ABOUT THIS EXERCISE -
Below are the records. Retype exactly the lines between the lines holding "- destruct n" and "- eexists. split; [done|]. done.", inclusive.

Dataset entries -

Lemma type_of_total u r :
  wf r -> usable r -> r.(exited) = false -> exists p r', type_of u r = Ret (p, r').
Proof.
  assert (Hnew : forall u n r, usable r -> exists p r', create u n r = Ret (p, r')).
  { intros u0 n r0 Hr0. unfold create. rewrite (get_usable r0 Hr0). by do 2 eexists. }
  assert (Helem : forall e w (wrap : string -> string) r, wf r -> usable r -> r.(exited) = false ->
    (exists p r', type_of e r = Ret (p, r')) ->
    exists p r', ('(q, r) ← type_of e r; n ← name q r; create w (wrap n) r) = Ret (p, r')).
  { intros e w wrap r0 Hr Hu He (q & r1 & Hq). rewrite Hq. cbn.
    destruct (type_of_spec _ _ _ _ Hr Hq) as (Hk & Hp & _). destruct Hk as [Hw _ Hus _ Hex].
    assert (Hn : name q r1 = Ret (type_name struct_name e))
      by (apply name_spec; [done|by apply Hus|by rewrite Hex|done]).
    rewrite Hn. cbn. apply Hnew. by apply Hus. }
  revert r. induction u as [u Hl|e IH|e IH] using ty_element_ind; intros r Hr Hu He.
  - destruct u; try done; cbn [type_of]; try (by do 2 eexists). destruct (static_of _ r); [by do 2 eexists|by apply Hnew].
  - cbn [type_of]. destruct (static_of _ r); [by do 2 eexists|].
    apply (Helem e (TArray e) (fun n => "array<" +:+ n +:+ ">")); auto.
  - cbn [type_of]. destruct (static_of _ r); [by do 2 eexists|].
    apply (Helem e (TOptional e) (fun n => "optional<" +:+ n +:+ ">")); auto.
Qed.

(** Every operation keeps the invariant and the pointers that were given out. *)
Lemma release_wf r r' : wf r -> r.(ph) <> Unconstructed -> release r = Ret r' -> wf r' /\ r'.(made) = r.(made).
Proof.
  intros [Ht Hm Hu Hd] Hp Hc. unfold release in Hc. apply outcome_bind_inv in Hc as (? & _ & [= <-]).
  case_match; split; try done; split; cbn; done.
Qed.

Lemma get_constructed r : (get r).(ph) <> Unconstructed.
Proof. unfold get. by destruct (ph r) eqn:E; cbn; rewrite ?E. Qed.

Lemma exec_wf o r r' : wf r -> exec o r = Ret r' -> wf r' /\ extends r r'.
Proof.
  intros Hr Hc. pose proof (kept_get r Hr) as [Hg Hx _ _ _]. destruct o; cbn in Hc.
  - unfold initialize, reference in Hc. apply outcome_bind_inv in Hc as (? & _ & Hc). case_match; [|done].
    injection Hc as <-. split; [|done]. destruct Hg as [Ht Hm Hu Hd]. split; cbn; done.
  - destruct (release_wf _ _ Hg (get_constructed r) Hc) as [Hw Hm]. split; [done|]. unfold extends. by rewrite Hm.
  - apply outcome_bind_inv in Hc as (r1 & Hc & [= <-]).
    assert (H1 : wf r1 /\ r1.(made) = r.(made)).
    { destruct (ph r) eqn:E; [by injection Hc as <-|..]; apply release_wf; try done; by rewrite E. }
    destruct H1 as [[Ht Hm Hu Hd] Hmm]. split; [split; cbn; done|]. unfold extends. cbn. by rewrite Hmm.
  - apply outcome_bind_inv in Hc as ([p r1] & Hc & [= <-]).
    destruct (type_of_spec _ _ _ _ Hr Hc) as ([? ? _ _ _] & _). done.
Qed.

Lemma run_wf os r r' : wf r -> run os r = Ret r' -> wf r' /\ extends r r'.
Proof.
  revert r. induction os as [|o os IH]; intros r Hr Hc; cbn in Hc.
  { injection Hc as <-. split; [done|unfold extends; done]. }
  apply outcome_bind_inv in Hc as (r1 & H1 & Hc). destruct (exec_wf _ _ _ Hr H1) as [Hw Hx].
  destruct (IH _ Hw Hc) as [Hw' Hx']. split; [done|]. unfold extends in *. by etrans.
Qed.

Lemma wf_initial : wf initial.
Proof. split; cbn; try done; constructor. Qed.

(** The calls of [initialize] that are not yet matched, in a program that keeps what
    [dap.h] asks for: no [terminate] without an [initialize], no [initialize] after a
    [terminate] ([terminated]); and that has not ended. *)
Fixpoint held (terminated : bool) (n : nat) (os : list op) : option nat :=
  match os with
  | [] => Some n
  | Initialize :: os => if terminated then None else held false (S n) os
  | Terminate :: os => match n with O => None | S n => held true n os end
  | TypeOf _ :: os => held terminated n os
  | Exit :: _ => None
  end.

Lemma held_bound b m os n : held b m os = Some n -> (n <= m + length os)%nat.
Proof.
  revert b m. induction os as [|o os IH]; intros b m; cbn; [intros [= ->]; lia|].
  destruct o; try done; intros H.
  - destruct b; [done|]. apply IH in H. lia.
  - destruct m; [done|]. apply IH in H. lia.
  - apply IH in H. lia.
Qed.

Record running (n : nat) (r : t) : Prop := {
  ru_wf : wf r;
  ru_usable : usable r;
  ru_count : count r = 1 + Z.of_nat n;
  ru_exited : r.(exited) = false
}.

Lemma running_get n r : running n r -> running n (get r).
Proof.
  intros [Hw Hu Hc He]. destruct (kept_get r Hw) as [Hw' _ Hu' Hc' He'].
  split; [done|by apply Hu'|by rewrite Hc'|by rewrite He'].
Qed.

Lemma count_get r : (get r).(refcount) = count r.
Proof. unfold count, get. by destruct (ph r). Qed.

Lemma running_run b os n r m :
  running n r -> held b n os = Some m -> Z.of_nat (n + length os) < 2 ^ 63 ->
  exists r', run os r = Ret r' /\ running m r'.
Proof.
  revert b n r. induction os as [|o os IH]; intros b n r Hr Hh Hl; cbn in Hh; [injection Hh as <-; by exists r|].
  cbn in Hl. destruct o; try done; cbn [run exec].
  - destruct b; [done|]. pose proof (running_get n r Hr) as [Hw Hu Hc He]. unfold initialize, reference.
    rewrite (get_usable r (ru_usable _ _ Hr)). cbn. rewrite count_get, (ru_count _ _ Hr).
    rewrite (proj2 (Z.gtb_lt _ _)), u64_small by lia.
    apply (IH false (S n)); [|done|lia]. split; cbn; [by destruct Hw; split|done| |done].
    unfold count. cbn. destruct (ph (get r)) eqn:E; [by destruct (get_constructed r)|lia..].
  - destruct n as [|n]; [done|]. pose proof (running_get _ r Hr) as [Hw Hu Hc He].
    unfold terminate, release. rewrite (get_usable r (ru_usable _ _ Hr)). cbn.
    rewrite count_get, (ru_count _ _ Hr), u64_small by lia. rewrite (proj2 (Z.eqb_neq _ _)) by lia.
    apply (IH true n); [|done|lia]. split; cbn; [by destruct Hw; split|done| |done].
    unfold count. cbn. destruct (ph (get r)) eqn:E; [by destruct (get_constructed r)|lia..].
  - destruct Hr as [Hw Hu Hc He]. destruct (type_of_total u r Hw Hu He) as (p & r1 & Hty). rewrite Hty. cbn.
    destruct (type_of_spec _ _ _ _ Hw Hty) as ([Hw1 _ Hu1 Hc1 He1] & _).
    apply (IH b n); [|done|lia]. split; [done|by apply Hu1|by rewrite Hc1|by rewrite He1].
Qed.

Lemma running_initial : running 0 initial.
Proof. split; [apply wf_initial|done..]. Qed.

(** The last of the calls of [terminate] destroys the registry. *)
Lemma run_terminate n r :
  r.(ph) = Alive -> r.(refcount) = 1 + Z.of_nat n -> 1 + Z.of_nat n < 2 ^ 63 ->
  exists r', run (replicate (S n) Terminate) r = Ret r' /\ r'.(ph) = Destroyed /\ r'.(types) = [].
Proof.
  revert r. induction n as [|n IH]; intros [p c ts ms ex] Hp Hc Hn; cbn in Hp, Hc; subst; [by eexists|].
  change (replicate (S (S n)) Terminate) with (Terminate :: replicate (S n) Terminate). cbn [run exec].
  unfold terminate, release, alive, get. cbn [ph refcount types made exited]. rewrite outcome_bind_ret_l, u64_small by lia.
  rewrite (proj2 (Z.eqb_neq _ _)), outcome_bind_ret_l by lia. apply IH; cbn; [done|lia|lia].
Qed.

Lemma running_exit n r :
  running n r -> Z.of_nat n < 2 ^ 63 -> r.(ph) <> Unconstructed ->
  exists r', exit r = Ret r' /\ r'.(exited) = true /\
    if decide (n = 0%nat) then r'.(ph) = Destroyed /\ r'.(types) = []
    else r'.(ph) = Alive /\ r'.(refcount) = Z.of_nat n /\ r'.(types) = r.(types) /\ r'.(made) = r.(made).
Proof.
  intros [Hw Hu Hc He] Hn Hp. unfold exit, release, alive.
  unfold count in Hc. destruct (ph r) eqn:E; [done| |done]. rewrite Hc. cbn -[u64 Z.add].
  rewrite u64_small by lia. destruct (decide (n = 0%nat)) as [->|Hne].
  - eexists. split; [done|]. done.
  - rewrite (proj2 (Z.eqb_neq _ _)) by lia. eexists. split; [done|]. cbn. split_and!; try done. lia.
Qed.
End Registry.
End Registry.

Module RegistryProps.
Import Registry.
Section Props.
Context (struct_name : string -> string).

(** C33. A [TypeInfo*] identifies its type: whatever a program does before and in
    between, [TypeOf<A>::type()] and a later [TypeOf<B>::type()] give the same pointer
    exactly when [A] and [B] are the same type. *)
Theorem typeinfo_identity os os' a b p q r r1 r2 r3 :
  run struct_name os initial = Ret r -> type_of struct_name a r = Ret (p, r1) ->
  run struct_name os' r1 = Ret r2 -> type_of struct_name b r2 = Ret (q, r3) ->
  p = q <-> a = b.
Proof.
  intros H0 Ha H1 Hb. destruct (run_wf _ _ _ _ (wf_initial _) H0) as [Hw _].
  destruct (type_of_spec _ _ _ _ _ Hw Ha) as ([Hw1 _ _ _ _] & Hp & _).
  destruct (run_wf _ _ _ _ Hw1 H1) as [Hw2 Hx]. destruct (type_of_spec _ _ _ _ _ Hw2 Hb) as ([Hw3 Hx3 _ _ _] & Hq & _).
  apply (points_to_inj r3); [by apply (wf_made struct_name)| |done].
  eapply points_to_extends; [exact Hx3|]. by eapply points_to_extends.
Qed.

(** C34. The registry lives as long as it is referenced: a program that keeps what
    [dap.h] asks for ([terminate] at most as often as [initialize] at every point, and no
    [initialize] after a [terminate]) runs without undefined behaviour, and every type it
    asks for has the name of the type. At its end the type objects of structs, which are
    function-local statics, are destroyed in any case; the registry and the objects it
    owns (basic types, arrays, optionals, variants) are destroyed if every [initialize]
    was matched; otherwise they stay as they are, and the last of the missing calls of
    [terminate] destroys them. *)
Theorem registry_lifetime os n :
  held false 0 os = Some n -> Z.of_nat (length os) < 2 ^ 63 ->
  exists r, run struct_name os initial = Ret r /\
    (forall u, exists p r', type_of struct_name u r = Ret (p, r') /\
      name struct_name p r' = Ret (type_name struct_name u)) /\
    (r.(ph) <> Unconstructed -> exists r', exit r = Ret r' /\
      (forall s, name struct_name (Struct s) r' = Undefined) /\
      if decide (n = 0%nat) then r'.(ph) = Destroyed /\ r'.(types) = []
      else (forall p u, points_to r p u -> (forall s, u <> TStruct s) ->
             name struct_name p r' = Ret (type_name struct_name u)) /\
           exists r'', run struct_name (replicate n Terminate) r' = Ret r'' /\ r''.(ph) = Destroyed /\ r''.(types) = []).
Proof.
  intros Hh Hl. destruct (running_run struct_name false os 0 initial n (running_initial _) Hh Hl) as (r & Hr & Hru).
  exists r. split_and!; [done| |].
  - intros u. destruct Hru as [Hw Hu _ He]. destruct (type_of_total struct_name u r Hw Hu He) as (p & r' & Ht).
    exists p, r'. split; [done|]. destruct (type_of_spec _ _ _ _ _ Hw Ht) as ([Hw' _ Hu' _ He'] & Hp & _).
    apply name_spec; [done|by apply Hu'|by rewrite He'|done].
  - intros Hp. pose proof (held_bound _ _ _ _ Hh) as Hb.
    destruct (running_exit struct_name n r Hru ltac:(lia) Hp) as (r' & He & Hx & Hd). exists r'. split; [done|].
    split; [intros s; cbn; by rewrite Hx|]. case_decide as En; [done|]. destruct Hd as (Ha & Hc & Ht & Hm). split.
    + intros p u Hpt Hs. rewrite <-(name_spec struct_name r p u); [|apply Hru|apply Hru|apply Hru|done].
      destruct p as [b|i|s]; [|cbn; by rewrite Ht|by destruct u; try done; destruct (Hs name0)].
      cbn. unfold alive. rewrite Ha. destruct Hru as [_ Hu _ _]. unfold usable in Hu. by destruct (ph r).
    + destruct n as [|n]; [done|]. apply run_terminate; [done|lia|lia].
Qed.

EXERCISE ANSWER -
  - destruct n as [|n]; [done|]. pose proof (running_get _ r Hr) as [Hw Hu Hc He].
    unfold terminate, release. rewrite (get_usable r (ru_usable _ _ Hr)). cbn.
    rewrite count_get, (ru_count _ _ Hr), u64_small by lia. rewrite (proj2 (Z.eqb_neq _ _)) by lia.
    apply (IH true n); [|done|lia]. split; cbn; [by destruct Hw; split|done| |done].
    unfold count. cbn. destruct (ph (get r)) eqn:E; [by destruct (get_constructed r)|lia..].
  - destruct Hr as [Hw Hu Hc He]. destruct (type_of_total u r Hw Hu He) as (p & r1 & Hty). rewrite Hty. cbn.
    destruct (type_of_spec _ _ _ _ Hw Hty) as ([Hw1 _ Hu1 Hc1 He1] & _).
    apply (IH b n); [|done|lia]. split; [done|by apply Hu1|by rewrite Hc1|by rewrite He1].
Qed.

Lemma running_initial : running 0 initial.
Proof. split; [apply wf_initial|done..]. Qed.

(** The last of the calls of [terminate] destroys the registry. *)
Lemma run_terminate n r :
  r.(ph) = Alive -> r.(refcount) = 1 + Z.of_nat n -> 1 + Z.of_nat n < 2 ^ 63 ->
  exists r', run (replicate (S n) Terminate) r = Ret r' /\ r'.(ph) = Destroyed /\ r'.(types) = [].
Proof.
  revert r. induction n as [|n IH]; intros [p c ts ms ex] Hp Hc Hn; cbn in Hp, Hc; subst; [by eexists|].
  change (replicate (S (S n)) Terminate) with (Terminate :: replicate (S n) Terminate). cbn [run exec].
  unfold terminate, release, alive, get. cbn [ph refcount types made exited]. rewrite outcome_bind_ret_l, u64_small by lia.
  rewrite (proj2 (Z.eqb_neq _ _)), outcome_bind_ret_l by lia. apply IH; cbn; [done|lia|lia].
Qed.

Lemma running_exit n r :
  running n r -> Z.of_nat n < 2 ^ 63 -> r.(ph) <> Unconstructed ->
  exists r', exit r = Ret r' /\ r'.(exited) = true /\
    if decide (n = 0%nat) then r'.(ph) = Destroyed /\ r'.(types) = []
    else r'.(ph) = Alive /\ r'.(refcount) = Z.of_nat n /\ r'.(types) = r.(types) /\ r'.(made) = r.(made).
Proof.
  intros [Hw Hu Hc He] Hn Hp. unfold exit, release, alive.
  unfold count in Hc. destruct (ph r) eqn:E; [done| |done]. rewrite Hc. cbn -[u64 Z.add].
  rewrite u64_small by lia. destruct (decide (n = 0%nat)) as [->|Hne].
  - eexists. split; [done|]. done.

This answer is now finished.